Denver won the second quarter by a wide margin, and as a result took a 66-54 lead into the half. Lawson and Iguodala were conspicuous by their presence at both ends, and Kenneth Faried made more of a nuisance of himself defensively. Golden State shot well early but cooled by the second quarter as a serious rash of turnovers stopped their offense cold.
Fourteen turnovers, four by Jack alone, kept the Warriors from getting any separation in the early going, and when Denver made its 12-4 run to start the second, the Warriors did all they could do just to get close. As it turned out, it was more than they could do, and given their cavalier attitude toward the ball, being down 12 was actually something of a godsend.
Another problem was the first-half disappearances of Klay Thompson and Barnes. Thompson in particular had been conspicuous both times in Denver, but couldn’t find a shooting rhythm, and Barnes couldn’t make himself be seen or heard with Denver’s bigger lineup.
The third quarter, though, was Golden State’s as much as the second quarter was Denver's, and a slow but noticeable climb back into the game was capped by Jack’s runner with a minute to go to put the Warriors up, 85-83.

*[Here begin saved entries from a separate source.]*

Lemma evict_run held w :
  rc_inv held w →
  ∃ w', evict_power_of_two w = Done tt w' ∧ rc_inv held w' ∧ evicted w w'.
Proof.
  intros Hi. unfold evict_power_of_two.
  erewrite bind_done by (apply free_count_run).
  assert (∀ w', same_core w w' → rc w' = rc w → records w' = records w → evicted w w') as Hev.
  { intros w' Hc Hr Hrec. split; [intros x; by apply (caches_same w w')|rewrite ?Hr; done..|]. rewrite Hr. by left. }
  destruct (_ <? _); [exists w; split; [done|]; split; [done|by apply Hev]|].
  destruct (pick_victim_run _ _ Hi) as ([v1|] & w1 & H1 & Hc1 & Hr1 & Hrec1 & Hv1); erewrite bind_done by exact H1; cycle 1.
  { exists w1. split; [done|]. split; [by eapply inv_same|by apply Hev]. }
  pose proof (inv_same _ _ _ Hc1 Hi) as Hi1.
  destruct (pick_victim_run _ _ Hi1) as ([v2|] & w2 & H2 & Hc2 & Hr2 & Hrec2 & Hv2); erewrite bind_done by exact H2; cycle 1.
  { exists w2. split; [done|]. split; [by eapply inv_same|]. apply Hev; [by etrans|congruence|congruence]. }
  pose proof (inv_same _ _ _ Hc2 Hi1) as Hi2.
  destruct (load_entry_run held w2 v1 Hi2) as (e1 & He1 & _).
  { unfold listed. rewrite (sc_list _ _ Hc2), (sc_list _ _ Hc1). by apply Hv1. }
  destruct (load_entry_run held w2 v2 Hi2) as (e2 & He2 & _).
  { unfold listed. rewrite (sc_list _ _ Hc2). by apply Hv2. }
  erewrite bind_done by exact He1. erewrite bind_done by exact He2. cbv zeta.
  set (victim := if _ <? _ then v1 else v2).
  destruct (erase_node_run held victim w2 Hi2) as (ok & w3 & H3 & Hi3 & Hs3 & _). erewrite bind_done by exact H3.
  assert (∃ l, w3 = set_rc (set_list l (rc w2)) w2) as [l Hl].
  { unfold erase_node in H3. destruct (sl_erase _ _) as [ok' l]. exists l. by simplify_eq. }
  assert (evicted w w3) as Hev3.
  { split; rewrite Hl; cbn; rewrite ?Hr2, ?Hr1; try congruence; [|by left].
    intros x Hx. apply (caches_same _ _ x Hc1), (caches_same _ _ x Hc2), Hs3. by rewrite Hl. }
  destruct ok; [|by exists w3]. destruct (retire_entry_run held victim w3 Hi3) as (w4 & H4 & Hi4 & Hs4).
  exists w4. split; [exact H4|]. split; [done|]. injection H4 as <-. destruct Hev3. split; try done.
  cbn. intros r. rewrite q_contents_enqueue. intros [->|Hr]%elem_of_cons; [right; done|by apply ev_retired0].
Qed.

(** *** Allocation *)

(** An entry is constructed in a free slab, or there is none. *)
Lemma allocEntry_run held s e i w :
  rc_inv held w →
  ∃ r w', allocEntry s e i w = Done r w' ∧ list_ (rc w') = list_ (rc w) ∧ same_caches w w' ∧
    match r with
    | Some off => off ∈ free_offsets w ∧ rc_inv (off :: held) w' ∧ entries_at w' !! off = Some (mkEntryT s e i 0) ∧
        (∀ n, n ≠ off → entries_at w' !! n = entries_at w !! n) ∧ free_offsets w ≡ₚ off :: free_offsets w' ∧
        retired_q_ (rc w') = retired_q_ (rc w)
    | None => free_offsets w = [] ∧ same_core w w' ∧ rc w' = rc w ∧ records w' = records w
    end.
Proof.
  intros Hi. unfold allocEntry, on_slab, zoom, slab_allocate_nogrowth, slab_try_dequeue. unfold mbind, M_bind, mret, M_ret.
  destruct (entrySlab_ (rc w)) as [sl ch] eqn:Esl. cbn [fst snd].
  destruct (q_try_dequeue (free_list_ sl)) as [[off q]|] eqn:E; cycle 1.
  { apply q_dequeue_none in E. cbn. eexists None, _. split; [reflexivity|]. split; [done|].
    assert (set_rc (set_slab (sl, ch) (rc w)) w = w) as -> by (rewrite <-Esl; by destruct w as [[]]).
    split; [done|]. unfold free_offsets. rewrite Esl. by split; [|split; [split|]]. }
  apply q_dequeue_some in E. assert (free_offsets w ≡ₚ off :: q_contents q) as Hf by (unfold free_offsets; by rewrite Esl).
  assert (off ∈ free_offsets w) as Hin by (rewrite Hf; apply list_elem_of_here).
  pose proof (inv_valid _ _ Hi) as Hv. pose proof (inv_nodup _ _ Hi) as Hnd.
  rewrite (proj2 (Z.eqb_neq off (-1))); cycle 1.
  { intros ->. apply Hv. rewrite !elem_of_app. by repeat right. }
  cbn. eexists (Some off), _. split; [reflexivity|]. split; [done|].
  assert (∀ n, n ∈ held ++ listed w ++ retired w → n ≠ off) as Hne.
  { intros n Hn ->. rewrite !app_assoc in Hnd. apply list.NoDup_app in Hnd as (_ & Hd & _).
    apply (Hd off); [by rewrite <-!app_assoc|done]. }
  assert (∀ k n, (k, n) ∈ sl_nodes (list_ (rc w)) → n ≠ off) as Hne'.
  { intros k n Hn. apply Hne. rewrite !elem_of_app. right. left. apply list_elem_of_fmap. by exists (k, n). }
  split; [|split; [done|split; [|split; [apply lookup_insert_eq|split; [|by split]]]]]; [| |intros n Hn; by apply lookup_insert_ne].
  - intros x. unfold caches. cbn. split; intros (n & en & Hn & He & ->); exists n, en; (split; [done|]).
    + by rewrite lookup_insert_ne in He by (by eapply not_eq_sym, Hne').
    + by rewrite lookup_insert_ne by (by eapply not_eq_sym, Hne').
  - eapply inv_move; [exact Hi| |done| |].
    + unfold free_offsets at 1. cbn. rewrite Hf. rewrite <-!Permutation_middle. done.
    + cbn. intros k n Hn. rewrite lookup_insert_ne by (by eapply not_eq_sym, Hne'). by apply Hi.
    + cbn. intros n Hn. apply elem_of_cons in Hn as [->|Hn]; [by rewrite lookup_insert_eq|].
      rewrite lookup_insert_ne; [by apply Hi|]. apply not_eq_sym, Hne. rewrite !elem_of_app in *. tauto.
Qed.
(** [for (i = 1; !found && i < cnt; ++i)]: the pointer left of the first separator
    above the key; the inner [None] when there is none. *)
Fixpoint next_loop (key : Z) (recs : list SEntry) (i n : nat) : option (option GlobalAddress) :=
  match n with
  | O => Some None
  | S n' =>
      match recs !! i, recs !! (i - 1)%nat with
      | Some e, Some e' => if key <? skey e then Some (Some (sptr e')) else next_loop key recs (S i) n'
      | _, _ => None
      end
  end.

(** [None]: an access outside [records]. *)
Definition next_level (key : Z) (p : InternalPage) : option GlobalAddress :=
  match irecords p !! 0%nat with
  | None => None
  | Some e0 =>
      if key <? skey e0 then Some (leftmost_ptr (ihdr p))
      else
        let cnt := cnt_of (ihdr p) in
        match next_loop key (irecords p) 1 (Z.to_nat (cnt - 1)) with
        | None => None
        | Some (Some a) => Some a
        | Some None => if cnt <=? 0 then None else sptr <$> irecords p !! Z.to_nat (cnt - 1)
        end
  end.

(** [get_leaf_from_cache_entry] for an entry of the range from [start] to [end_]. *)
Definition get_leaf_from_cache_entry (start end_ : Z) (page : InternalPage) (key : Z) : option GlobalAddress :=
  if (key <? start) || (end_ <=? key) then Some Null else next_level key page.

The Nuggets didn’t penetrate with as much alacrity, and didn’t finish at all, missing 13 of 20 shots and losing momentum entirely, as the Warriors used their early 18-4 run to take an 87-84 lead into the fourth.
A lead that, as events would show, they maintained all the way until Sunday evening.
Curry was fine. Not 100 percent fine, where he was turning on a dime and going to the basket with impunity, but fine enough to own yet one more game. Mark Jackson used him judiciously (18 minutes in the first half, even though Denver built a double-digit lead largely in his absence), and Curry needed to be husbanded because of foul trouble, but he was there-plus when it mattered. The ankle, though, will remain a point of concern for Warrior fans through the rest of the series.
THE TICKET BASE
The standard crowd at the arena, 19,596, came hell-bent to make as much noise as the old bowl would hold, to the point where it roared through parts of the national anthem and during the excess-troductions of the Warrior starters, especially Curry. Clearly they felt yelling at the tops of their lungs might help speed the healing process to Curry’s ankle.
On a scale of 1-100, 100 being the old Chicago Stadium and 1 being any game in Atlanta, the crowd was a solid 91. In addition, free yellow T-shirts, the new standard fare for big games, with the legends “Battle,” “Defend,” “Protect” and “Unite” helped make the arena look like a tribute to rampant jaundice. Oh, and points off for the stupid thunder sticks; either you can make noise with your own hands and lungs, or you don’t make any at all.
Game four Sunday at 6:30 p.m. As if you didn’t know.